Given records ->
>>>

(** * MexicoEVData: the municipality graph builder

    A shallow embedding of [test.py] and
    [rawDataProcessing/initialDataProcessing.py]: the distance function
    [getDistanceBetweenMunicipalities], the superseded [Municipality.addEdge]
    with the edge-list driven [addEdgesToMunicipalities] of test.py, the
    serializer [municipalityDictSerializer], the nearest-neighbour
    selector [addEdgesToMunicipalitiesV2] (the same loop is called
    [addEdgesToMunicipalities] in initialDataProcessing.py), the functions
    that clean the raw files and mark the entities with a supercharger,
    the loaders, and the drawing of the map.

    Python objects are mutable and shared; the selector keeps the entities
    in one list and mutates them through references, so the model threads
    the whole list (the object store, an entity's identity being its index)
    through every step.  Exceptions are the [Raise] results of a small error
    monad.  Python floats are IEEE binary64 numbers, here the [spec_float]
    of the standard library at precision 53.  Files are the values read
    from them and written to them. *)

From Stdlib Require Import ZArith Bool Lia Ascii.
From Stdlib Require Import Floats.SpecFloat.
From stdpp Require Import base tactics option list sorting gmap strings.

(** ** Exceptions *)

Inductive exn : Set :=
  | TypeError | KeyError | ValueError | IndexError | AttributeError
  | OverflowError.

Inductive result (A : Type) : Type :=
  | Ok (a : A)
  | Raise (e : exn).
Arguments Ok {A} a.
Arguments Raise {A} e.

#[export] Instance result_ret : MRet result := @Ok.
#[export] Instance result_bind : MBind result := fun A B f m =>
  match m with Ok a => f a | Raise e => Raise e end.
#[export] Instance result_fmap : FMap result := fun A B f m =>
  match m with Ok a => Ok (f a) | Raise e => Raise e end.

Definition is_Ok {A} (r : result A) : Prop := exists a, r = Ok a.

(** [l[i]] for a non-negative index. *)
Definition getitem {A} (l : list A) (i : nat) : result A :=
  match l !! i with Some x => Ok x | None => Raise IndexError end.

(** ** Floats *)

Module Float.

Definition float : Type := spec_float.
Definition prec : Z := 53.
Definition emax : Z := 1024.

Definition add : float -> float -> float := SFadd prec emax.
Definition sub : float -> float -> float := SFsub prec emax.
Definition mul : float -> float -> float := SFmul prec emax.
Definition div : float -> float -> float := SFdiv prec emax.
Definition opp : float -> float := SFopp.
Definition abs : float -> float := SFabs.
Definition ltb : float -> float -> bool := SFltb.
Definition leb : float -> float -> bool := SFleb.
Definition eqb : float -> float -> bool := SFeqb.

Definition is_nan (x : float) : bool :=
  match x with S754_nan => true | _ => false end.

(** The float of an [int]; exact below 2^53, which covers every integer
    of the program. *)
Definition of_Z (z : Z) : float := binary_normalize prec emax z 0 false.

(** A decimal literal [n / 10^k], rounded to nearest as the Python
    parser does. *)
Definition decimal (n : Z) (k : nat) : float := div (of_Z n) (of_Z (10 ^ Z.of_nat k)).

(** [int / int]: true division. *)
Definition int_truediv (a b : Z) : float := div (of_Z a) (of_Z b).

(** [bool(x)] of a float: zero of either sign is falsy, NaN is truthy. *)
Definition truthy (x : float) : bool :=
  match x with S754_zero _ => false | _ => true end.

End Float.

Abbreviation float := Float.float.

(** ** heapq

    [heapq.py] of the Python standard library, over a list used as an
    array.  The comparison [lt] is the [<] of the items, which may raise. *)

Section heapq.
Context {A : Type} (lt : A -> A -> result bool).

(** The [while pos > startpos] loop of [_siftdown].  [pos] strictly
    decreases, so [fuel = pos] iterations are always enough; when the
    fuel is gone [pos] is [0] and the loop has ended by itself. *)
Fixpoint _siftdown_loop (fuel : nat) (heap : list A) (startpos pos : nat)
    (newitem : A) : result (list A) :=
  match fuel with
  | O => Ok (<[pos := newitem]> heap)
  | S fuel' =>
      if decide (startpos < pos) then
        let parentpos := (pos - 1) / 2 in
        parent ← getitem heap parentpos;
        b ← lt newitem parent;
        if b : bool
        then _siftdown_loop fuel' (<[pos := parent]> heap) startpos parentpos newitem
        else Ok (<[pos := newitem]> heap)
      else Ok (<[pos := newitem]> heap)
  end.

Definition _siftdown (heap : list A) (startpos pos : nat) : result (list A) :=
  newitem ← getitem heap pos;
  _siftdown_loop pos heap startpos pos newitem.

(** The [while childpos < endpos] loop of [_siftup]; it returns the heap
    and the position of the leaf it stopped at.  [pos] strictly
    increases and stays below [endpos]. *)
Fixpoint _siftup_loop (fuel : nat) (heap : list A) (endpos pos : nat)
    : result (list A * nat) :=
  match fuel with
  | O => Ok (heap, pos)
  | S fuel' =>
      let childpos := 2 * pos + 1 in
      if decide (childpos < endpos) then
        let rightpos := childpos + 1 in
        childpos' ←
          (if decide (rightpos < endpos) then
             c ← getitem heap childpos;
             r ← getitem heap rightpos;
             b ← lt c r;
             Ok (if b : bool then childpos else rightpos)
           else Ok childpos);
        child ← getitem heap childpos';
        _siftup_loop fuel' (<[pos := child]> heap) endpos childpos'
      else Ok (heap, pos)
  end.

Definition _siftup (heap : list A) (pos : nat) : result (list A) :=
  let endpos := length heap in
  let startpos := pos in
  newitem ← getitem heap pos;
  '(heap', pos') ← _siftup_loop endpos heap endpos pos;
  _siftdown (<[pos' := newitem]> heap') startpos pos'.

Definition heappush (heap : list A) (item : A) : result (list A) :=
  let heap := heap ++ [item] in
  _siftdown heap 0 (length heap - 1).

(** [heappop] returns the popped item and the heap left. *)
Definition heappop (heap : list A) : result (A * list A) :=
  lastelt ← getitem heap (length heap - 1);
  let heap := take (length heap - 1) heap in
  match heap with
  | [] => Ok (lastelt, heap)
  | returnitem :: _ =>
      heap' ← _siftup (<[0 := lastelt]> heap) 0;
      Ok (returnitem, heap')
  end.

End heapq.

(** ** Data model *)

Definition MAX_EDGES : nat := 10.
Definition MAX_DISTANCE : Z := 100.

Record MunicipalityEdge : Type := {
  fromMuniCode : string;
  toMuniCode : string;
  distance : float
}.

(** [MunicipalityEdge.__lt__] *)
Definition MunicipalityEdge_lt (self other : MunicipalityEdge) : result bool :=
  Ok (Float.ltb (distance self) (distance other)).

Definition setEdgeDistance (self : MunicipalityEdge) (d : float) : MunicipalityEdge :=
  if negb (Float.truthy (distance self))
  then {| fromMuniCode := fromMuniCode self; toMuniCode := toMuniCode self; distance := d |}
  else self.

(** The attributes of a [Municipality] object.  [_neighbors] is [None] once
    the attribute has been deleted from the object. *)
Record Municipality : Type := {
  name : string;
  state : string;
  code : string;
  lat : float;
  lon : float;
  hasSupercharger : bool;
  _neighbors : option (gset string);
  edges : list MunicipalityEdge
}.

<<<

Task details ->
Each line above is to be restated exactly as it stands.

Task result ->
(** * MexicoEVData: the municipality graph builder

    A shallow embedding of [test.py] and
    [rawDataProcessing/initialDataProcessing.py]: the distance function
    [getDistanceBetweenMunicipalities], the superseded [Municipality.addEdge]
    with the edge-list driven [addEdgesToMunicipalities] of test.py, the
    serializer [municipalityDictSerializer], the nearest-neighbour
    selector [addEdgesToMunicipalitiesV2] (the same loop is called
    [addEdgesToMunicipalities] in initialDataProcessing.py), the functions
    that clean the raw files and mark the entities with a supercharger,
    the loaders, and the drawing of the map.

    Python objects are mutable and shared; the selector keeps the entities
    in one list and mutates them through references, so the model threads
    the whole list (the object store, an entity's identity being its index)
    through every step.  Exceptions are the [Raise] results of a small error
    monad.  Python floats are IEEE binary64 numbers, here the [spec_float]
    of the standard library at precision 53.  Files are the values read
    from them and written to them. *)

From Stdlib Require Import ZArith Bool Lia Ascii.
From Stdlib Require Import Floats.SpecFloat.
From stdpp Require Import base tactics option list sorting gmap strings.

(** ** Exceptions *)

Inductive exn : Set :=
  | TypeError | KeyError | ValueError | IndexError | AttributeError
  | OverflowError.

Inductive result (A : Type) : Type :=
  | Ok (a : A)
  | Raise (e : exn).
Arguments Ok {A} a.
Arguments Raise {A} e.

#[export] Instance result_ret : MRet result := @Ok.
#[export] Instance result_bind : MBind result := fun A B f m =>
  match m with Ok a => f a | Raise e => Raise e end.
#[export] Instance result_fmap : FMap result := fun A B f m =>
  match m with Ok a => Ok (f a) | Raise e => Raise e end.

Definition is_Ok {A} (r : result A) : Prop := exists a, r = Ok a.

(** [l[i]] for a non-negative index. *)
Definition getitem {A} (l : list A) (i : nat) : result A :=
  match l !! i with Some x => Ok x | None => Raise IndexError end.

(** ** Floats *)

Module Float.

Definition float : Type := spec_float.
Definition prec : Z := 53.
Definition emax : Z := 1024.

Definition add : float -> float -> float := SFadd prec emax.
Definition sub : float -> float -> float := SFsub prec emax.
Definition mul : float -> float -> float := SFmul prec emax.
Definition div : float -> float -> float := SFdiv prec emax.
Definition opp : float -> float := SFopp.
Definition abs : float -> float := SFabs.
Definition ltb : float -> float -> bool := SFltb.
Definition leb : float -> float -> bool := SFleb.
Definition eqb : float -> float -> bool := SFeqb.

Definition is_nan (x : float) : bool :=
  match x with S754_nan => true | _ => false end.

(** The float of an [int]; exact below 2^53, which covers every integer
    of the program. *)
Definition of_Z (z : Z) : float := binary_normalize prec emax z 0 false.

(** A decimal literal [n / 10^k], rounded to nearest as the Python
    parser does. *)
Definition decimal (n : Z) (k : nat) : float := div (of_Z n) (of_Z (10 ^ Z.of_nat k)).

(** [int / int]: true division. *)
Definition int_truediv (a b : Z) : float := div (of_Z a) (of_Z b).

(** [bool(x)] of a float: zero of either sign is falsy, NaN is truthy. *)
Definition truthy (x : float) : bool :=
  match x with S754_zero _ => false | _ => true end.

End Float.

Abbreviation float := Float.float.

(** ** heapq

    [heapq.py] of the Python standard library, over a list used as an
    array.  The comparison [lt] is the [<] of the items, which may raise. *)

Section heapq.
Context {A : Type} (lt : A -> A -> result bool).

(** The [while pos > startpos] loop of [_siftdown].  [pos] strictly
    decreases, so [fuel = pos] iterations are always enough; when the
    fuel is gone [pos] is [0] and the loop has ended by itself. *)
Fixpoint _siftdown_loop (fuel : nat) (heap : list A) (startpos pos : nat)
    (newitem : A) : result (list A) :=
  match fuel with
  | O => Ok (<[pos := newitem]> heap)
  | S fuel' =>
      if decide (startpos < pos) then
        let parentpos := (pos - 1) / 2 in
        parent ← getitem heap parentpos;
        b ← lt newitem parent;
        if b : bool
        then _siftdown_loop fuel' (<[pos := parent]> heap) startpos parentpos newitem
        else Ok (<[pos := newitem]> heap)
      else Ok (<[pos := newitem]> heap)
  end.

Definition _siftdown (heap : list A) (startpos pos : nat) : result (list A) :=
  newitem ← getitem heap pos;
  _siftdown_loop pos heap startpos pos newitem.

(** The [while childpos < endpos] loop of [_siftup]; it returns the heap
    and the position of the leaf it stopped at.  [pos] strictly
    increases and stays below [endpos]. *)
Fixpoint _siftup_loop (fuel : nat) (heap : list A) (endpos pos : nat)
    : result (list A * nat) :=
  match fuel with
  | O => Ok (heap, pos)
  | S fuel' =>
      let childpos := 2 * pos + 1 in
      if decide (childpos < endpos) then
        let rightpos := childpos + 1 in
        childpos' ←
          (if decide (rightpos < endpos) then
             c ← getitem heap childpos;
             r ← getitem heap rightpos;
             b ← lt c r;
             Ok (if b : bool then childpos else rightpos)
           else Ok childpos);
        child ← getitem heap childpos';
        _siftup_loop fuel' (<[pos := child]> heap) endpos childpos'
      else Ok (heap, pos)
  end.

Definition _siftup (heap : list A) (pos : nat) : result (list A) :=
  let endpos := length heap in
  let startpos := pos in
  newitem ← getitem heap pos;
  '(heap', pos') ← _siftup_loop endpos heap endpos pos;
  _siftdown (<[pos' := newitem]> heap') startpos pos'.

Definition heappush (heap : list A) (item : A) : result (list A) :=
  let heap := heap ++ [item] in
  _siftdown heap 0 (length heap - 1).

(** [heappop] returns the popped item and the heap left. *)
Definition heappop (heap : list A) : result (A * list A) :=
  lastelt ← getitem heap (length heap - 1);
  let heap := take (length heap - 1) heap in
  match heap with
  | [] => Ok (lastelt, heap)
  | returnitem :: _ =>
      heap' ← _siftup (<[0 := lastelt]> heap) 0;
      Ok (returnitem, heap')
  end.

End heapq.

(** ** Data model *)

Definition MAX_EDGES : nat := 10.
Definition MAX_DISTANCE : Z := 100.

Record MunicipalityEdge : Type := {
  fromMuniCode : string;
  toMuniCode : string;
  distance : float
}.

(** [MunicipalityEdge.__lt__] *)
Definition MunicipalityEdge_lt (self other : MunicipalityEdge) : result bool :=
  Ok (Float.ltb (distance self) (distance other)).

Definition setEdgeDistance (self : MunicipalityEdge) (d : float) : MunicipalityEdge :=
  if negb (Float.truthy (distance self))
  then {| fromMuniCode := fromMuniCode self; toMuniCode := toMuniCode self; distance := d |}
  else self.

(** The attributes of a [Municipality] object.  [_neighbors] is [None] once
    the attribute has been deleted from the object. *)
Record Municipality : Type := {
  name : string;
  state : string;
  code : string;
  lat : float;
  lon : float;
  hasSupercharger : bool;
  _neighbors : option (gset string);
  edges : list MunicipalityEdge
}.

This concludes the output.